- [Exercise requirements] What you return must be an exact copy of the lines in the listing below between the line holding "(actor_id actor)) p" and the line holding "rl_slug l +:+", inclusive, and nothing more.

== Segment start ==

(** The outcome that a worker or the scheduler reports. *)
Inductive outcome : Type := OSucceeded | OYielded | OFailed | OCancelled | OLost.
#[export] Instance outcome_eq_dec : EqDecision outcome.
Proof. solve_decision. Defined.

Definition succeeded (o : outcome) : bool := mem o [OSucceeded; OYielded].

Definition retry_of (r : run) (item : assignment) : result RetryPolicy :=
  let? settings := policy r (category item) in
  Ok match settings with Some q => qp_retry_policy q | None => r_retry_policy r end.

(** [min(max_delay, initial_delay * 2 ** min(attempts - 1, 20))], in seconds. *)
Definition backoff (p : RetryPolicy) (attempts : Z) : Z :=
  Z.min (max_delay_seconds p) (initial_delay_seconds p * 2 ^ Z.min (attempts - 1) 20).

Section leases.
Context (observe : DB -> assignment -> instant -> expr -> result Evaluation) (uniform : Z -> Z -> Z).
Context (digest : Frontier -> string) (hashtext : string -> Z) (array_text : list string -> string).
Context (template : string -> list (string * string) -> string) (config : Planner).
Context (lease_seconds : Z) (goal : DB -> assignment -> run -> mission -> list finding -> string).

(** A date between half of [delay] seconds and all of them from now. *)
Definition jittered (now : instant) (delay : Z) : instant := now + uniform (seconds delay / 2) (seconds delay).

(** [service.condition_readiness(..., events_only=True).truth is Truth.FALSE]. *)
Definition waits_for_event (d : DB) (item : assignment) (now : instant) : result bool :=
  let? ev := evaluate now (observe d item now) true (a_start_condition item) in
  Ok (bool_decide (truth ev = FALSE)).

Definition findings_text (l : list finding) : string := join "; " (map finding_text l).

(** [finish_values]: what the end of an execution makes of its session. *)
Definition finish_values (item : assignment) (r : run) (status : outcome) (failure : option Failure) (now : instant)
    (stopping : bool) (why : option string) (journal_pending : bool) : M (assignment -> assignment) :=
  retry ← lift (retry_of r item);
  let values a := a <| a_status := Pending |> <| a_finished_at := None |> <| a_retry_at := None |> <| a_pause_reason := None |> in
  if stopping || bool_decide (status = OCancelled) then
    mret (fun a => (values a) <| a_status := Cancelled |> <| a_finished_at := Some now |>)
  else if negb (succeeded status) then
    let attempts := a_recovery_attempts item + 1 in
    let code := match failure with Some f => fail_code f | None => "execution_failed"%string end in
    let values a := (values a) <| a_recovery_attempts := attempts |> in
    context ← ask (fun d => latest_primary d (a_id item));
    if match context with Some t => bool_decide (t_status t = Unavailable) | None => false end then
      mret (fun a => (values a)
        <| a_pause_reason := Some "Native context is unavailable; recover_context requires a diagnosis and confirmed physical stop"%string |>
        <| a_status_note := Some "Session and retry history preserved"%string |>)
    else if mem code TRANSIENT_CODES && (attempts <=? max_recovery_attempts retry) then
      mret (fun a => (values a) <| a_retry_at := Some (jittered now (backoff retry attempts)) |>
        <| a_status_note := Some ("Resume this session after " +:+ code +:+ "; recovery attempt " +:+ pretty attempts)%string |>)
    else
      mret (fun a => (values a)
        <| a_pause_reason := Some match failure with Some f => fail_message f
                                  | None => "Recovery limit reached; diagnose before resuming"%string end |>
        <| a_status_note := Some "Session preserved; automatic recovery paused"%string |>)
  else if journal_pending then
    mret (fun a => (values a) <| a_not_before := Some (now + seconds 60) |>
      <| a_status_note := Some "Waiting to reconcile original API intents"%string |>)
  else
    d ← ask id;
    if pending_deliveries d (a_id item) then
      mret (fun a => (values a) <| a_checkpoint_requested_at := Some now |>
        <| a_status_note := Some "Waiting for durable delivery; retained session will resume"%string |>)
    else
      found ← completion_findings (a_id item);
      if bool_decide (found = []) then
        mret (fun a => (values a) <| a_status := Completed_ |> <| a_finished_at := Some now |>
          <| a_checkpoint_requested_at := None |> <| a_start_condition := None |> <| a_not_before := None |>
          <| a_status_note := Some "Bounded session accounted for; mission acceptance is separate"%string |>)
      else if mem why [Some "execution_budget_reached"%string; Some "request_budget_reached"%string] then
        mret (fun a => (values a)
          <| a_pause_reason := Some "Execution budget reached; preserved work requires a recorded recovery decision"%string |>)
      else
        waiting ← (if present (a_checkpoint_requested_at item) then lift (waits_for_event d item now) else mret false);
        if (waiting : bool) then
          mret (fun a => (values a)
            <| a_status_note := Some "Waiting for the recorded event, including failed/cancelled outcomes"%string |>)
        else
          stalled ← lift (progress_stalled d (a_id item) (Z.to_nat (max_no_progress_requests retry)));
          if (stalled : bool) then
            mret (fun a => (values a)
              <| a_pause_reason := Some "Repeated continuations have not accounted for outstanding work"%string |>
              <| a_status_note := Some (findings_text found) |>)
          else
            mret (fun a => (values a) <| a_not_before := Some (now + seconds (initial_delay_seconds retry)) |>
              <| a_status_note := Some (findings_text found) |>).

(** ** The end of an execution *)

(** Older workers reported their own execution budget as a network timeout. *)
Definition local_deadline (f : Failure) : Failure :=
  if bool_decide (fail_code f = "timeout"%string)
     && bool_decide (fail_message f = "Provider request exceeded its execution deadline"%string)
  then f <| fail_kind := ExecutionFailure |> <| fail_code := "request_deadline"%string |> else f.

Definition final_status (status : outcome) (stopping : bool) : Schema.execution_status :=
  if stopping || bool_decide (status = OCancelled) then XCancelled
  else match status with
       | OSucceeded | OYielded => XSucceeded
       | OFailed => XFailed
       | OCancelled => XCancelled
       | OLost => XLost
       end.

(** The provider accounts that the execution still holds. *)
Definition held_account (d : DB) (i : uid) (l : resource_limit) : bool :=
  bool_decide (rl_kind l = ProviderAccount)
  && existsb (fun c => bool_decide (cl_resource_limit_id c = rl_id l) && open_claim i c)
       (map snd (map_to_list (tb_resource_claim d))).

Definition outage_code (code : option string) : bool :=
  match code with
  | Some c => mem c ["rate_limited"; "provider_overloaded"; "connection_error"; "timeout"]%string
  | None => false
  end.

(** A failure backs the account off, and opens its circuit after too many. *)
Definition penalize (actor : Actor) (p : option uid) (r : run) (item : assignment) (code : string) (now : instant)
    (l : resource_limit) : M unit :=
  retry ← lift (retry_of r item);
  let failures := rl_failure_count l + 1 in
  let until := jittered now (backoff retry failures) in
  let opens := is_objective r && (max_recovery_attempts retry <? failures) in
  _ ← change (rl_id l) None (fun x =>
    let x := x <| rl_failure_count := failures |>
               <| rl_cooldown_until := Some match rl_cooldown_until l with Some t => Z.max until t | None => until end |> in
    if opens then x <| rl_circuit_open := true |>
                    <| rl_circuit_reason := Some ("Repeated " +:+ code +:+ "; diagnose account before resetting circuit")%string |>
    else x);
  when (opens && negb (rl_circuit_open l)) (
    _ ← emit (Some (actor_id actor)) p
          {| sub_ref := None; sub_revision := rl_revision l; sub_status := ""; sub_note := None |} ["circuit_open"] None None
          (Some ("Provider circuit " +:+ rl_slug l +:+ " (" +:+ uuid_str (rl_id l) +:+ ") opened after repeated " +:+ code
                 +:+ "; diagnose before reset_circuit")%string);
    mret tt).

(** A completed request clears the back-off that preceded the execution; every execution has a
    start date. *)
Definition absolve (x : execution) (l : resource_limit) : M unit :=
  when (negb (rl_circuit_open l)
        && match rl_cooldown_until l with
           | None => true
           | Some t => match x_started_at x with Some s => t <=? s | None => false end
           end)
    (_ ← change (rl_id l) None (fun y => y <| rl_failure_count := 0 |> <| rl_cooldown_until := None |>); mret tt).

== Segment end ==

- [Reply]
    _ ← emit (Some (actor_id actor)) p
          {| sub_ref := None; sub_revision := rl_revision l; sub_status := ""; sub_note := None |} ["circuit_open"] None None
          (Some ("Provider circuit " +:+ rl_slug l +:+ " (" +:+ uuid_str (rl_id l) +:+ ") opened after repeated " +:+ code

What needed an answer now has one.